(TRY IT): Work out how many lines of the material contain the string "Local"; the answer is that number only.
- Opening Delimiter -
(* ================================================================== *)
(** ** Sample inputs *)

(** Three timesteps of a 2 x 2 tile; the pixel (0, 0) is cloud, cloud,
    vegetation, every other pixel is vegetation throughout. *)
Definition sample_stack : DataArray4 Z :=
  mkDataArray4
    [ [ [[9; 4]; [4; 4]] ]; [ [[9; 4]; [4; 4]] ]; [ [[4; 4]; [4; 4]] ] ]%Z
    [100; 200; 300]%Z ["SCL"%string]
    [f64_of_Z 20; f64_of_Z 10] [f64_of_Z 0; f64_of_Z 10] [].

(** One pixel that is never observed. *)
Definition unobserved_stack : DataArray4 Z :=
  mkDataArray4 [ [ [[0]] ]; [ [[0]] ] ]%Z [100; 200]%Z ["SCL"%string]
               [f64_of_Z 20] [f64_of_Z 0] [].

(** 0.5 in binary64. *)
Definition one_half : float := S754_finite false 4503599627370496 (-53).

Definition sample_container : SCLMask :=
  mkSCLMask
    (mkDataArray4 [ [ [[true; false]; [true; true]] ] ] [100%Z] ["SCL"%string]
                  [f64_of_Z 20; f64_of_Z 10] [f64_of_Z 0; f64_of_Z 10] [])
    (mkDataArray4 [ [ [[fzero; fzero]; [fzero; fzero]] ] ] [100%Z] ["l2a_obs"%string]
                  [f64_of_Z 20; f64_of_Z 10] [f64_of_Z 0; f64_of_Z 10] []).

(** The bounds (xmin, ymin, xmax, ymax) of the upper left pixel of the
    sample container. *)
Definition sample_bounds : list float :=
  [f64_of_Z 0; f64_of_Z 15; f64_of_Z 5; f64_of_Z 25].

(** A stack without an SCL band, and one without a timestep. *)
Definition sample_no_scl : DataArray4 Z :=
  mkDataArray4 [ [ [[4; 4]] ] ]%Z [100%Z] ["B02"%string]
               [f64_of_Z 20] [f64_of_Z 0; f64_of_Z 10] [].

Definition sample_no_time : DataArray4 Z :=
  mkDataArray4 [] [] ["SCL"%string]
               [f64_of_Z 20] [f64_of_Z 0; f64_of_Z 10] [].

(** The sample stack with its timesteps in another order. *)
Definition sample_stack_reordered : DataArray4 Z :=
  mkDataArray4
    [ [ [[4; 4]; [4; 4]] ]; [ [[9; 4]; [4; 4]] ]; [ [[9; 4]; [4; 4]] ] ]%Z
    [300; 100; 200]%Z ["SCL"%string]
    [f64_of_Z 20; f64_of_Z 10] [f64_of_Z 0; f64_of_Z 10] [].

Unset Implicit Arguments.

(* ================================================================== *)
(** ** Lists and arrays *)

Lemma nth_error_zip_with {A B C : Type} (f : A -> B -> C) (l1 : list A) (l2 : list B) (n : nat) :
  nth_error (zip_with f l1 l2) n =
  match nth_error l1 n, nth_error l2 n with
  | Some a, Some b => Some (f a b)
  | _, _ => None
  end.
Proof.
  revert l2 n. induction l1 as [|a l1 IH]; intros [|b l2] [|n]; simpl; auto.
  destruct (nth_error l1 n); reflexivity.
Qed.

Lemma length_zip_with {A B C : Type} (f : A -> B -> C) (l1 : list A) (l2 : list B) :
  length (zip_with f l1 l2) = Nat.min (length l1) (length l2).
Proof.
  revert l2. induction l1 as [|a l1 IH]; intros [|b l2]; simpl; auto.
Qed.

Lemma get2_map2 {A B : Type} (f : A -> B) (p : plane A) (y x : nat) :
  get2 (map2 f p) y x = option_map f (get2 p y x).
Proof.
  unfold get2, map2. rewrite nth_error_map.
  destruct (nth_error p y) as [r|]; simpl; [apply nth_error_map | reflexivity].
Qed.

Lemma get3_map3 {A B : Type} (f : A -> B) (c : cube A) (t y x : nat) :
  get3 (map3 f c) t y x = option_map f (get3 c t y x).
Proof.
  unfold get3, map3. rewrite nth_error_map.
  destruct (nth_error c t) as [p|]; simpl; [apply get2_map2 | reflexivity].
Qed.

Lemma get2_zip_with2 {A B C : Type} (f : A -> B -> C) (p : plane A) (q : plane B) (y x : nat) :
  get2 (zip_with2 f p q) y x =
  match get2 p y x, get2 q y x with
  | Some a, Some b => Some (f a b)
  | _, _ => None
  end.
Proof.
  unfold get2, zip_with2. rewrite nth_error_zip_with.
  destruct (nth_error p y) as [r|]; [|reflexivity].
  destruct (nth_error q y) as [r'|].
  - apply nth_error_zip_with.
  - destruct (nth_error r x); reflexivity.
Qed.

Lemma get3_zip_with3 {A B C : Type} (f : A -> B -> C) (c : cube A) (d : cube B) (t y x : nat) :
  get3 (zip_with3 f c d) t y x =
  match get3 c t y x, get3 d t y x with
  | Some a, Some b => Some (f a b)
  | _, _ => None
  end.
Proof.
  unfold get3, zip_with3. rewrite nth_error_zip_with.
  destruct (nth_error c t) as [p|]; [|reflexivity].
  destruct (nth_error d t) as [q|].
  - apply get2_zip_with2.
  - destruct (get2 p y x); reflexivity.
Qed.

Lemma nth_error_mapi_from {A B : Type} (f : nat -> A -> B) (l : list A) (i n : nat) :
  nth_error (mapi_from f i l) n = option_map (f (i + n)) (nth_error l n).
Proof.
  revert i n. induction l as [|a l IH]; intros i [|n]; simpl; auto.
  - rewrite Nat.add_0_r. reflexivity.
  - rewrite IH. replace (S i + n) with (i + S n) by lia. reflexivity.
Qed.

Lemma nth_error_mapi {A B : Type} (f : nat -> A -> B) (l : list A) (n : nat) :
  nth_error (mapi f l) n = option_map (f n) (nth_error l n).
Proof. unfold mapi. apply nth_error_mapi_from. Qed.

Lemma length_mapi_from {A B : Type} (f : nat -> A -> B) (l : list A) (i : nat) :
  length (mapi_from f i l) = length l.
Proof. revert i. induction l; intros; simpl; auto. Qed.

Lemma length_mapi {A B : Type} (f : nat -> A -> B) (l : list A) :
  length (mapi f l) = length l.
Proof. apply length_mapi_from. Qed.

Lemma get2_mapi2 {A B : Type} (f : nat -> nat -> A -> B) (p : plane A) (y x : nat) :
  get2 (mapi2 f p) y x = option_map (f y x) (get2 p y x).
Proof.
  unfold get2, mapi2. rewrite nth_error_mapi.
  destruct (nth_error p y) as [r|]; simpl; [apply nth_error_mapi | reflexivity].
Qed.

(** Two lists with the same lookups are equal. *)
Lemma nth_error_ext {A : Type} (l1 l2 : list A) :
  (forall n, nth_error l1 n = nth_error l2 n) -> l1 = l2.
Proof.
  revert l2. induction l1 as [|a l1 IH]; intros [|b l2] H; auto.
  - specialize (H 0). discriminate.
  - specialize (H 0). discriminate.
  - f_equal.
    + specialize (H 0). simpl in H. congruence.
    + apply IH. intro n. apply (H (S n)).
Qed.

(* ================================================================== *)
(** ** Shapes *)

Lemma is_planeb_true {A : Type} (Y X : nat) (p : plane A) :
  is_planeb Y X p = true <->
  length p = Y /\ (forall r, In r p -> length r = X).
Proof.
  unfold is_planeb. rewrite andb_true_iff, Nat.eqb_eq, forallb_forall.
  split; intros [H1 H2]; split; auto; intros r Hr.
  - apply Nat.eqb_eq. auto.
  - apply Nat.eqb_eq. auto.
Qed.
- Closing Delimiter -
- Opening Delimiter -
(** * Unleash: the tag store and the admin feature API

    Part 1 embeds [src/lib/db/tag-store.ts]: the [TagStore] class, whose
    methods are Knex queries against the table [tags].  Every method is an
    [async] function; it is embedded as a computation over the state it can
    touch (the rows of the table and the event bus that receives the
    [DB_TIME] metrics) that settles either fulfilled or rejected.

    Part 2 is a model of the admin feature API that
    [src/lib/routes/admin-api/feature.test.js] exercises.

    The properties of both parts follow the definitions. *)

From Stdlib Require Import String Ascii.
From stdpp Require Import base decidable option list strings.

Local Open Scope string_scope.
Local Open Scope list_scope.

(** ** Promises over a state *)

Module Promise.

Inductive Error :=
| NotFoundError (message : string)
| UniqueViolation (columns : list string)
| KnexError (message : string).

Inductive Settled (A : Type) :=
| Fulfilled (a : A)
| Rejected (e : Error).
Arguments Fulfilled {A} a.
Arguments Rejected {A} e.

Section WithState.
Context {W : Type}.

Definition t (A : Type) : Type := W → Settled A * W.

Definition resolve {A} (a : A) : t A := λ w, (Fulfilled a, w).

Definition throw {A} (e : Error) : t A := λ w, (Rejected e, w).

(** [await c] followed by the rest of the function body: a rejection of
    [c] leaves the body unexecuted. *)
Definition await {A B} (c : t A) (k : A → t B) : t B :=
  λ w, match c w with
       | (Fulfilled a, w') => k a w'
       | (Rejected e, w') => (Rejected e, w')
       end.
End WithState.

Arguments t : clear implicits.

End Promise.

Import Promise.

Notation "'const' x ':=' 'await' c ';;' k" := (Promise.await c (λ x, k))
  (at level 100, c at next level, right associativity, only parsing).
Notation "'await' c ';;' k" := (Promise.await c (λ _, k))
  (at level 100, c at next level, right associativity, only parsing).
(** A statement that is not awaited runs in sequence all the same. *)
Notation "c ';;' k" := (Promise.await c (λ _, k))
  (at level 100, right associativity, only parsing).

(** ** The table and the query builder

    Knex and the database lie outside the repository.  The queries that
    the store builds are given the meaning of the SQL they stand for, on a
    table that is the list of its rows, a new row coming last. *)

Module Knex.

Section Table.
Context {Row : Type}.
- Closing Delimiter -
(TASK RESULT): 2